4262. 'And took from what came into his hand a gift for Esau his brother' means Divine things that were to be introduced into celestial-natural good. This is clear from the meaning of 'taking from what came into his hand' as from what had been provided and supplied and so what had been supplied by Divine Providence - and since the things attributable to Divine Providence are Divine, 'taking from what came into his hand' here means things that are Divine; from the meaning of 'a gift' as introduction, dealt with below; and from the representation of 'Esau' as the good of the Divine Natural, dealt with in 3302, 3322, 3504, 3599, which in this case is celestial good, because the Natural had not yet been made Divine.
 The reason 'a gift' means introduction is that it was made to initiate goodwill and favour. Indeed in former times the gifts which were made and offered had differing meanings, the gifts presented by people to kings or priests when they went to them having one meaning, those offered on the altar another. The former meant introduction but the latter meant worship, 349, for all sacrifices in general of every kind were called 'gifts' while the minchahs, which were offerings of bread and wine, that is, of cakes accompanied by a libation, were specifically called such; for in the original language 'minchah' means a gift.
 The fact that gifts were presented to kings or priests when people went to them is clear from many places in the Word. Saul did so when he went to consult Samuel, 1 Samuel 9:7-8, whereas the men who despised Saul did not bring him any gift, 1 Samuel 10:27. And the Queen of Sheba brought a gift when she came to Solomon, 1 Kings 10:2, like everyone else, of whom the following is said,
The whole earth sought Solomon's presence to hear his wisdom; and every one brought his gift, vessels of silver and vessels of gold, and garments and armour, and spices, horses and mules. 1 Kings 10:24-25.
And as this was a customary and holy practice, meaning introduction, the wise men from the east who came to Jesus soon after His birth brought gifts of gold, frankincense, and myrrh, Matthew 2:11. 'Gold' meant celestial love, 'frankincense' spiritual love, and 'myrrh' those loves as they exist within the natural.
 Indeed this customary practice was commanded, as is clear in Moses, Jehovah's face shall not be seen by the empty-handed. Exodus 23:15; Deuteronomy 16:16-17.

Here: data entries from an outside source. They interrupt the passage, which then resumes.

(* ===== verification/WebSecurity.v ===== *)
(** Model of [mini-auth-security/src/web_security.c]: encoding for HTML, URLs, script
    and style, tokens against request forgery, the content security policy and the
    validation of input; and the theorems on it.

    Texts are the bytes before their zero.  A function that writes a text into a buffer
    gives what it writes before the final zero, [None] standing for the result -1; the
    encoders and decoders return the length of that text, the functions that print a
    policy or copy a header return 0, and [ws_security_headers_apply_all] returns the
    length of the whole text, cut or not.  [now] is [time(NULL)]; the static seeds are passed
    and returned. *)

From S2P Require Import Prelude Bytes HttpCore.

Definition WS_MAX_TOKEN_LEN : nat := 128.
Definition WS_MAX_HEADER_NAME_LEN : nat := 64.
Definition WS_MAX_HEADER_VALUE_LEN : nat := 512.
Definition WS_MAX_CSP_DIRECTIVE_LEN : nat := 256.
Lemma dc_put_refines c s k v ttl : refines c s -> k ∈ K -> exists c', run_op (Put k v ttl) c = Done (Code 0, c') /\ refines c' (spec_op (Put k v ttl) s).2.
Proof.
  intros (l & H & Hv & Hr & Hh & Hm) Hk. pose proof (p_max Hplain) as Hmax. cbn [run_op spec_op snd]. unfold dc_cache_put.
  assert (Hgoal : exists c' e', bind (dc_find_entry fuel k) (fun exist => match exist with
      | Some a => bind (update_entry clock a v ttl) (fun _ => bind (dc_lru_touch a) (fun _ => bind (write_through k v) (fun _ => ret 0)))
      | None => bind (make_room clock fuel k v) (fun _ => bind (add_entry clock k v ttl) (fun a => bind (dc_lru_touch a) (fun _ => bind (write_through k v) (fun _ => ret 0))))
      end) c = Done (0, c') /\ exists l', rep c' (e' :: l') /\ item_of e' = (k, (v, ttl, clock (reads s))) /\ item_of <$> l' = take (max_items - 1) (spec_remove k (items s)) /\
      clock_reads c' = S (reads s) /\ hit_count c' = hits s /\ miss_count c' = misses s).
  { rewrite (find_Done _ _ _ _ H Hk), <- Hv, <- Hr, <- Hh, <- Hm. destruct (addr_of k l) as [a|] eqn:Ha.
    - apply addr_of_Some in Ha as (l1 & e & l2 & -> & <-). destruct (rep_split _ _ _ _ _ H) as (_ & _ & _ & _ & Hke & _).
      destruct (put_old c l1 a e l2 v ttl H) as (c1 & e' & Hrun & H1 & He' & Hs). unfold bind in Hrun |- *. destruct (update_entry clock a v ttl c) as [[[] c0]| |]; [|done..]. rewrite Hrun.
      destruct (write_rep _ _ (key e) v H1) as (c' & Hw & H' & Hs1 & Hs2 & Hs3). rewrite Hw. exists c', (a, e'). split; [done|]. exists (l1 ++ l2). split; [done|]. split; [done|].
      rewrite Hs1, Hs2, Hs3. split; [|done]. destruct (view_present _ l1 a e l2 eq_refl Hke) as [_ ->]. symmetry. apply take_ge. rewrite length_fmap.
      pose proof (r_max _ _ H) as Hle. rewrite length_app in *. cbn [length] in Hle. unfold max_items. lia.
    - apply addr_of_None in Ha. destruct (make_room_rep c l k v H) as (c1 & Hrun & H1 & Hs1 & Hs2 & Hs3). rewrite (bind_Done _ _ _ _ _ Hrun).
      assert (Hnew : k ∉ keys (take (max_items - 1) l)) by (intros Hin; apply Ha; rewrite <- (take_drop (max_items - 1) l), keys_app; apply elem_of_app; by left).
      destruct (put_new c1 _ k v ttl H1 Hk Hnew) as (c2 & a & e & Hrun2 & H2 & He & Hs4 & Hs5 & Hs6); [rewrite length_take; unfold max_items; lia|].
      unfold bind in Hrun2 |- *. destruct (add_entry clock k v ttl c1) as [[a' c0]| |]; [|done..]. rewrite Hrun2.
      destruct (write_rep _ _ k v H2) as (c' & Hw & H' & Hs7 & Hs8 & Hs9). rewrite Hw. exists c', (a, e). split; [done|]. exists (take (max_items - 1) l). split; [done|].
      rewrite Hs7, Hs8, Hs9, Hs4, Hs5, Hs6, Hs1, Hs2, Hs3. rewrite Hs1 in He. split; [done|]. split; [|done]. destruct (view_absent _ _ Ha) as [_ ->]. apply fmap_take. }
  destruct Hgoal as (c' & e' & Hrun & l' & H' & He' & Hl' & Hs). exists c'. split; [unfold bind in Hrun |- *; by rewrite Hrun|]. exists (e' :: l'). rewrite fmap_cons, He', Hl'. done.
Qed.
Lemma dc_get_refines c s k r : refines c s -> k ∈ K -> exists c', run_op (Get k r) c = Done ((spec_op (Get k r) s).1, c') /\ refines c' (spec_op (Get k r) s).2.
Proof.
  intros (l & H & Hv & Hr & Hh & Hm) Hk. cbn [run_op spec_op]. rewrite <- Hv, <- Hr, <- Hh, <- Hm.
  assert (Hback : forall c l, rep c l -> refill clock fuel k c = Done (None, c)).
  { intros c0 l0 H0. unfold refill, read_backend. unfold bind. by rewrite (r_config _ _ H0), (p_backend Hplain). }
  destruct (addr_of k l) as [a|] eqn:Ha.
  - apply addr_of_Some in Ha as Hs. destruct Hs as (l1 & e & l2 & -> & Hke). destruct (rep_split _ _ _ _ _ H) as (Ha1 & Ha2 & _ & _ & Hn & He). rewrite Hke in Hn.
    destruct (view_present _ l1 a e l2 Hke Hn) as [-> ->]. set (now := clock (clock_reads c)). set (e0 := e <| next := first l2 None |> <| prev := final l1 None |>) in *.
    assert (Hst : stale e = false) by (pose proof (r_stale _ _ H) as Hst; apply Forall_app in Hst as [_ Hst]; by apply Forall_cons in Hst as [Hst _]).
    assert (Hexp : stale e0 || expired now e0 = (0 <? ttl_seconds e) && (ttl_seconds e <? now - created_at e)) by (unfold e0; destruct e; cbn in *; by rewrite Hst).
    set (c1 := c <| clock_reads ::= S |>). assert (H1 : rep c1 (l1 ++ (a, e) :: l2)) by by destruct H; constructor.
    assert (He1 : heap c1 !! a = Some e0) by exact He.
    assert (Hget : exists c', dc_cache_get clock fuel k r c = Done (if (0 <? ttl_seconds e) && (ttl_seconds e <? now - created_at e) then None else Some (value e), c') /\
      exists l', rep c' l' /\ item_of <$> l' = (if (0 <? ttl_seconds e) && (ttl_seconds e <? now - created_at e) then item_of <$> (l1 ++ (a, e) :: l2)
        else (k, (value e, ttl_seconds e, created_at e)) :: (item_of <$> (l1 ++ l2))) /\ clock_reads c' = S (clock_reads c) /\
      hit_count c' = (if (0 <? ttl_seconds e) && (ttl_seconds e <? now - created_at e) then hit_count c else u64 (hit_count c + 1)) /\ miss_count c' = miss_count c).
    { unfold dc_cache_get. rewrite (find_Done _ _ _ _ H Hk), Ha. rewrite (bind_Done (time_now clock) _ c now c1 eq_refl), (bind_Done _ _ _ _ _ (load_Done _ _ _ He1)). rewrite Hexp.
      destruct ((0 <? ttl_seconds e) && (ttl_seconds e <? now - created_at e)).
      - exists c1. split; [|by exists (l1 ++ (a, e) :: l2)]. assert (Hrec : recompute clock fuel a k now r c1 = Done (tt, c1)).
        { unfold recompute. rewrite bind_gets, (bind_Done _ _ _ _ _ (load_Done _ _ _ He1)). unfold when. destruct (_ && _); [|done]. by rewrite (bind_Done _ _ _ _ _ (Hback _ _ H1)). }
        rewrite (bind_Done _ _ _ _ _ Hrec). by eapply Hback.
      - set (f := fun e => e <| last_access := now |> <| access_count ::= fun n => n + 1 |>). set (c2 := c1 <| hit_count ::= fun n => u64 (n + 1) |>).
        rewrite bind_modify. fold c2. rewrite (bind_Done _ _ _ _ _ (store_Done c2 a f e0 He1)).
        assert (H2 : rep (with_heap c2 (<[a := f e0]> (heap c2))) (l1 ++ (a, f e) :: l2)).
        { eapply (update_rep c1); [exact H1|done..| |]; [intros e1 He1'; rewrite He1 in He1'; by injection He1' as <-|].
          etransitivity; [exact (r_size _ _ H1)|]. by rewrite !total_middle. }
        destruct (touch_rep _ _ _ _ _ H2) as (c' & Hrun & H' & Hs1 & Hs2 & Hs3). rewrite (bind_Done _ _ _ _ _ Hrun). exists c'.
        destruct (rep_split c' [] a (f e) (l1 ++ l2) H') as (_ & _ & _ & _ & _ & He'). rewrite (bind_Done _ _ _ _ _ (load_Done _ _ _ He')). split; [by destruct e|].
        exists ((a, f e) :: l1 ++ l2). split; [done|]. rewrite Hs1, Hs2, Hs3. split; [|done]. rewrite fmap_cons. f_equal. unfold item_of. cbn. by rewrite Hke. }
    destruct Hget as (c' & Hrun & l' & H' & Hl' & Hs1 & Hs2 & Hs3). exists c'. rewrite (bind_Done _ _ _ _ _ Hrun). unfold ret.
    destruct ((0 <? ttl_seconds e) && (ttl_seconds e <? now - created_at e)); (split; [done|]); by exists l'.
  - apply addr_of_None in Ha as Hn. destruct (view_absent _ _ Hn) as [-> _]. set (c1 := c <| miss_count ::= fun n => u64 (n + 1) |>).
    assert (H1 : rep c1 l) by by destruct H; constructor. exists c1. split; [|by exists l].
    assert (Hrun : dc_cache_get clock fuel k r c = Done (None, c1)); [|by rewrite (bind_Done _ _ _ _ _ Hrun)].
    unfold dc_cache_get. rewrite (find_Done _ _ _ _ H Hk), Ha. rewrite bind_modify. fold c1. by eapply Hback.
Qed.
Lemma expire_refines c s k ttl : refines c s -> k ∈ K -> exists c', run_op (Expire k ttl) c = Done ((spec_op (Expire k ttl) s).1, c') /\ refines c' (spec_op (Expire k ttl) s).2.
Proof.
  intros (l & H & Hv & Hr & Hh & Hm) Hk. cbn [run_op spec_op]. rewrite <- Hv, <- Hr, <- Hh, <- Hm.
  destruct (addr_of k l) as [a|] eqn:Ha.
  - apply addr_of_Some in Ha as Hs. destruct Hs as (l1 & e & l2 & -> & Hke). destruct (rep_split _ _ _ _ _ H) as (_ & _ & _ & _ & Hn & He). rewrite Hke in Hn.
    destruct (view_present _ l1 a e l2 Hke Hn) as [-> _]. set (now := clock (clock_reads c)). set (f := fun e => e <| ttl_seconds := ttl |> <| created_at := now |>).
    set (e0 := e <| next := first l2 None |> <| prev := final l1 None |>) in *. set (c1 := c <| clock_reads ::= S |>). assert (He1 : heap c1 !! a = Some e0) by exact He.
    set (c2 := with_heap c1 (<[a := f e0]> (heap c1))). exists c2. split.
    + assert (Hrun : dc_cache_expire clock fuel k ttl c = Done (0, c2)); [|by rewrite (bind_Done _ _ _ _ _ Hrun)].
      unfold dc_cache_expire. rewrite (find_Done _ _ _ _ H Hk), Ha. rewrite (bind_Done (time_now clock) _ c now c1 eq_refl). by rewrite (bind_Done _ _ _ _ _ (store_Done c1 a f e0 He1)).
    + exists (l1 ++ (a, f e) :: l2). split; [|split; [|done]].
      * eapply (update_rep c); [exact H|done..| |]; [intros e1 He1'; rewrite He in He1'; by injection He1' as <-|]. etransitivity; [exact (r_size _ _ H)|]. by rewrite !total_middle.
      * cbn [items]. etransitivity; [|symmetry; exact (view_present_expire k l1 a e l2 (fun x => (k, (x.2.1.1, ttl, now))) Hke Hn)].
        rewrite view_app, fmap_cons. do 2 f_equal. unfold item_of. cbn. by rewrite Hke.
  - apply addr_of_None in Ha as Hn. destruct (view_absent _ _ Hn) as [-> _]. exists c. split; [|by exists l].
    assert (Hrun : dc_cache_expire clock fuel k ttl c = Done (-1, c)); [|by rewrite (bind_Done _ _ _ _ _ Hrun)]. unfold dc_cache_expire. by rewrite (find_Done _ _ _ _ H Hk), Ha.
Qed.
Lemma exists_refines c s k : refines c s -> k ∈ K -> exists c', run_op (Exists k) c = Done ((spec_op (Exists k) s).1, c') /\ refines c' (spec_op (Exists k) s).2.
Proof.
  intros (l & H & Hv & Hr & Hh & Hm) Hk. cbn [run_op spec_op fst snd]. exists c. split; [|by exists l]. unfold dc_cache_exists. rewrite <- Hv.
  destruct (addr_of k l) as [a|] eqn:Ha.
  - apply addr_of_Some in Ha as Hs. destruct Hs as (l1 & e & l2 & -> & Hke). destruct (rep_split _ _ _ _ _ H) as (_ & _ & _ & _ & Hn & _). rewrite Hke in Hn.
    destruct (view_present _ l1 a e l2 Hke Hn) as [-> _]. unfold bind at 1. rewrite (find_Done _ _ _ _ H Hk), Ha. done.
  - apply addr_of_None in Ha as Hn. destruct (view_absent _ _ Hn) as [-> _]. unfold bind at 1. rewrite (find_Done _ _ _ _ H Hk), Ha. done.
Qed.
Lemma op_refines op c s : refines c s -> op_key op ∈ K -> exists c', run_op op c = Done ((spec_op op s).1, c') /\ refines c' (spec_op op s).2.
Proof. destruct op; cbn [op_key]; intros; [by apply dc_put_refines|by apply dc_get_refines|by apply expire_refines|by apply exists_refines]. Qed.
Lemma ops_refine ops c s : refines c s -> Forall (fun op => op_key op ∈ K) ops -> exists c', run_ops ops c = Done ((spec_ops ops s).1, c') /\ refines c' (spec_ops ops s).2.
Proof.
  intros H Hops. revert c s H. induction Hops as [|op ops Hop _ IH]; intros c s H; [by exists c|]. destruct (op_refines op c s H Hop) as (c1 & Hrun & H1).
  destruct (IH _ _ H1) as (c2 & Hrun2 & H2). exists c2. split; [|done]. cbn [run_ops spec_ops fst snd]. by rewrite (bind_Done _ _ _ _ _ Hrun), (bind_Done _ _ _ _ _ Hrun2).
Qed.
Lemma create_refines : refines (dc_cache_create cfg) (mk_lru [] 0 0 0).
Proof.
  pose proof (p_max Hplain). assert (Hb : buckets (dc_cache_create cfg) = replicate nbuckets None).
  { unfold dc_cache_create, nbuckets. cbn [buckets]. by rewrite (proj2 (Z.ltb_lt 0 (c_max_entries cfg))) by lia. }
  exists []. split; [|done]. constructor; try done; try (by constructor).
  - intros a Ha. by apply elem_of_nil in Ha.
  - intros k Hk. by apply elem_of_nil in Hk.
  - by rewrite Hb, length_replicate.
  - intros k Hk. rewrite Hb, lookup_replicate_2; [done|]. apply bucket_lt.
  - cbn. lia.
Qed.
End lru.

Also, when gifts were presented to priests or kings it was as though they were presented to Jehovah, as may be seen from other places in the Word. As regards gifts that were sent meaning introduction, this is evident from the gifts which the twelve princes of Israel sent when the altar was introduced or dedicated after it had been anointed, Numbers 7:1-end. In verse Genesis 32:88 of that chapter their gifts are actually called 'the dedication (or introduction) offering'.